(Collected data)
/---

Lemma drain_routes_witness :
  let s := set_clients {[5 := 1]} {[1 := sockA]} 2
             (gw_server (gw_start (ListQueue 4 []) (ListQueue 4 [demo_response 7; demo_response 1]) 2 16)
               : server (list_queue MEClientRequest) _) in
  ∃ s', drainResponses demo_clock 3 s = Ok (tt, s') ∧
    sends s' = [(sockA, out_bytes (encodeOuch (demo_response 1) 1000))].
Proof.
  intros s. destruct (drain_routes (H2 := list_queue_laws _) demo_clock 3 s) as (s' & Hd & _ & Hs & _).
  - vm_compute. lia.
  - exists s'. split; [exact Hd|]. rewrite Hs. reflexivity.
Defined.

(** The descriptor of client 1 is taken over by a new connection, client 2: the
    old client id has no socket any more. *)
Lemma responses_stay_with_their_client_witness :
  let ops1 := [GNet (NRecv sockA (demo_enter 65) 9)] in
  let ops2 := [GNet (NDisconnect sockA); GNet (NRecv (Sock 3 5) (demo_enter 66) 10)] in
  ∃ g1 g2 : demo_gateway,
    gw_run (H3 := stable_sort) demo_clock ops1 demo_start = Ok g1 ∧
    gw_run (H3 := stable_sort) demo_clock ops2 g1 = Ok g2 ∧
    clientToSocket_ (gw_server g1) !! 1 = Some sockA ∧
    clientToSocket_ (gw_server g2) !! 1 = None ∧
    clientToSocket_ (gw_server g2) !! 2 = Some (Sock 3 5).
Proof.
  intros ops1 ops2.
  destruct (responses_stay_with_their_client (H0 := list_queue_laws _) (H2 := list_queue_laws _)
    (H3 := stable_sort) demo_clock (ListQueue 4 []) (ListQueue 4 []) 2 16 ops1 ops2
    eq_refl ltac:(lia) ltac:(vm_compute; reflexivity)) as (g1 & g2 & Hrun1 & Hrun2 & _).
  exists g1, g2. split; [exact Hrun1|]. split; [exact Hrun2|].
  vm_compute in Hrun1. injection Hrun1 as <-. vm_compute in Hrun2. injection Hrun2 as <-.
  split_and!; reflexivity.
Defined.

(** ** Messages of one read *)

Section one_read.
Context {Q R : Type} `{SPSCQueueLaws MEClientRequest Q} `{SPSCQueueLaws MEClientResponse R}.
Context `{OuchWire} `{!OuchWireLaws} `{ByteSwap} (epoch_nanos : nat → Z).

(** Everything one read completes is staged behind each other, all with the time
    of the read. *)
Lemma recv_staged `{StdSort} `{!StdSortLaws} size a (g : gateway Q R) socket bytes t new :
  gw_rep size a g → Z.of_nat size + 1 < 2 ^ 64 →
  ag_requests (a_recv size socket bytes a) = ag_requests a ++ new →
  pending (fifo_ (gw_server g)) = [] →
  (length new ≤ length (pending_orders_ (fifo_ (gw_server g))))%nat →
  ∃ g', gw_exec epoch_nanos (GNet (NRecv socket bytes t)) g = Ok g' ∧
    requestQ_ (gw_server g') = requestQ_ (gw_server g) ∧ fifo_wf (fifo_ (gw_server g')) ∧
    pending (fifo_ (gw_server g')) = Recv t <$> new ∧
    (new ≠ [] → pending_sorted_ (fifo_ (gw_server g')) = false).
Proof.
  intros [Ht Hf _ Hfd _ Hn Hi] Hsize Hnew Hidle Hroom. cbn [gw_exec]. unfold lift, handle.
  mgo tt (set_inbound (<[sk_addr socket :=
    default [] (inbound (gw_server g) !! sk_addr socket) ++ bytes]> (inbound (gw_server g)))
      (gw_server g)).
  set (s2 := set_inbound _ (gw_server g)).
  destruct (onRecv_ok size (ag_hist a) socket t s2 Ht Hsize Hf) as (m & f & q & -> & _ & [Hw _] & Happ).
  assert (Hrs : (received size socket (default [] (inbound s2 !! sk_addr socket)) s2 (ag_hist a)).1 = new).
  { apply (app_inv_head (ag_requests a)). rewrite <- Hnew. unfold received, a_recv, client_of, s2. simpl.
    rewrite lookup_insert_eq, Hi, Hfd, Hn. by destruct (ag_fds a !! socket_fd_ socket). }
  rewrite Hrs in Happ. destruct Happ as (Hq & Hp & _ & Hflag & _).
  { unfold s2. simpl. rewrite Hidle, length_fmap. simpl. lia. }
  unfold s2 in Hq, Hp. simpl in Hq, Hp. rewrite Hidle in Hp. subst q.
  eexists. split; [done|]. unfold identified.
  destruct (fdToClientId_ s2 !! socket_fd_ socket); simpl; split_and!; try done;
    intros Hne; apply Hflag; by destruct new.
Qed.
(* ===== verification/ShadowBook.v ===== *)
(** * ShadowBook: does the feed describe the market?

    The shadow book of the streamer is a fold of the updates the engine sends.
    A [market_view] is what it is meant to show: side, price and remaining
    quantity of every resting order by market order id.  On a request that is
    [told_truly] the updates turn the view of the book before it into the view
    of the book after it. *)

From S2P Require Import Prelude Types BookSpec DList Memory StoreRep BookSpecFacts BookTime MatchingEngine Streamer FeedFacts.

Definition view := (Side * Price * Quantity)%type.
Abbreviation market_view := (gmap OrderId view).

Definition order_view (o : MEOrder) : view := (o_side_ o, o_price_ o, o_remainingQuantity_ o).
Definition update_view (u : MEMarketUpdate) : view := (mu_side_ u, mu_price_ u, mu_qty_ u).

Definition book_view (os : list MEOrder) : market_view :=
  list_to_map ((λ o, (o_marketOrderId_ o, order_view o)) <$> os).
Definition shadow_view (orders : gmap OrderId MEMarketUpdate) : market_view := update_view <$> orders.

(** [book_after], seen through the view. *)
Definition view_after (v : market_view) (u : MEMarketUpdate) : market_view :=
  match mu_type_ u with
  | UPD_ADD => <[mu_market_order_id_ u := update_view u]> v
  | UPD_CANCEL => delete (mu_market_order_id_ u) v
  | UPD_MODIFY => <[mu_new_order_id_ u := update_view u]> (delete (mu_market_order_id_ u) v)
  | UPD_TRADE =>
      match v !! mu_market_order_id_ u with
      | Some (s, p, q) =>
          if q <=? mu_qty_ u then delete (mu_market_order_id_ u) v
          else <[mu_market_order_id_ u := (s, p, u32 (q - mu_qty_ u))]> v
      | None => v
      end
  | UPD_SNAPSHOT_START | UPD_SNAPSHOT_END | UPD_CLEAR => v
  end.

Lemma shadow_view_after u orders :
  shadow_view (book_after u orders) = view_after (shadow_view orders) u.
Proof.
  unfold shadow_view, book_after, view_after. destruct (mu_type_ u); try done.
  - by rewrite fmap_insert.
  - by rewrite fmap_delete.
  - by rewrite fmap_insert, fmap_delete.
  - rewrite lookup_fmap. destruct (orders !! mu_market_order_id_ u) as [o|]; simpl; [|done].
    destruct (mu_qty_ o <=? mu_qty_ u); [by rewrite fmap_delete|by rewrite fmap_insert].
Qed.

(** ** Views of lists of orders *)

Definition mids_ok (os : list MEOrder) : Prop := NoDup (o_marketOrderId_ <$> os).

Lemma mids_fst os :
  ((λ o, (o_marketOrderId_ o, order_view o)) <$> os).*1 = o_marketOrderId_ <$> os.
Proof. rewrite <- list_fmap_compose. by apply list_fmap_ext. Qed.

Lemma book_view_lookup os id w :
  mids_ok os → book_view os !! id = Some w ↔ ∃ o, o ∈ os ∧ o_marketOrderId_ o = id ∧ order_view o = w.
Proof.
  intros Hnd. unfold book_view. rewrite <- elem_of_list_to_map by (by rewrite mids_fst).
  rewrite list_elem_of_fmap. naive_solver.
Qed.

Lemma book_view_cons o os :
  book_view (o :: os) = <[o_marketOrderId_ o := order_view o]> (book_view os).
Proof. done. Qed.

Lemma book_view_fresh os id : id ∉ o_marketOrderId_ <$> os → book_view os !! id = None.
Proof. intros Hid. apply not_elem_of_list_to_map_1. by rewrite mids_fst. Qed.

Lemma book_view_perm os os' : mids_ok os → os ≡ₚ os' → book_view os = book_view os'.
Proof.
  intros Hnd Hp. apply list_to_map_proper; [by rewrite mids_fst|]. by apply fmap_Permutation.
Qed.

\---

:: Problem to work on ::
Look back at the entries above and repeat, unchanged, every line from the line holding "(** * ShadowBook: does" through the line holding "Lemma mids_fst os".

:: Answer area ::
(** * ShadowBook: does the feed describe the market?

    The shadow book of the streamer is a fold of the updates the engine sends.
    A [market_view] is what it is meant to show: side, price and remaining
    quantity of every resting order by market order id.  On a request that is
    [told_truly] the updates turn the view of the book before it into the view
    of the book after it. *)

From S2P Require Import Prelude Types BookSpec DList Memory StoreRep BookSpecFacts BookTime MatchingEngine Streamer FeedFacts.

Definition view := (Side * Price * Quantity)%type.
Abbreviation market_view := (gmap OrderId view).

Definition order_view (o : MEOrder) : view := (o_side_ o, o_price_ o, o_remainingQuantity_ o).
Definition update_view (u : MEMarketUpdate) : view := (mu_side_ u, mu_price_ u, mu_qty_ u).

Definition book_view (os : list MEOrder) : market_view :=
  list_to_map ((λ o, (o_marketOrderId_ o, order_view o)) <$> os).
Definition shadow_view (orders : gmap OrderId MEMarketUpdate) : market_view := update_view <$> orders.

(** [book_after], seen through the view. *)
Definition view_after (v : market_view) (u : MEMarketUpdate) : market_view :=
  match mu_type_ u with
  | UPD_ADD => <[mu_market_order_id_ u := update_view u]> v
  | UPD_CANCEL => delete (mu_market_order_id_ u) v
  | UPD_MODIFY => <[mu_new_order_id_ u := update_view u]> (delete (mu_market_order_id_ u) v)
  | UPD_TRADE =>
      match v !! mu_market_order_id_ u with
      | Some (s, p, q) =>
          if q <=? mu_qty_ u then delete (mu_market_order_id_ u) v
          else <[mu_market_order_id_ u := (s, p, u32 (q - mu_qty_ u))]> v
      | None => v
      end
  | UPD_SNAPSHOT_START | UPD_SNAPSHOT_END | UPD_CLEAR => v
  end.

Lemma shadow_view_after u orders :
  shadow_view (book_after u orders) = view_after (shadow_view orders) u.
Proof.
  unfold shadow_view, book_after, view_after. destruct (mu_type_ u); try done.
  - by rewrite fmap_insert.
  - by rewrite fmap_delete.
  - by rewrite fmap_insert, fmap_delete.
  - rewrite lookup_fmap. destruct (orders !! mu_market_order_id_ u) as [o|]; simpl; [|done].
    destruct (mu_qty_ o <=? mu_qty_ u); [by rewrite fmap_delete|by rewrite fmap_insert].
Qed.

(** ** Views of lists of orders *)

Definition mids_ok (os : list MEOrder) : Prop := NoDup (o_marketOrderId_ <$> os).

Lemma mids_fst os :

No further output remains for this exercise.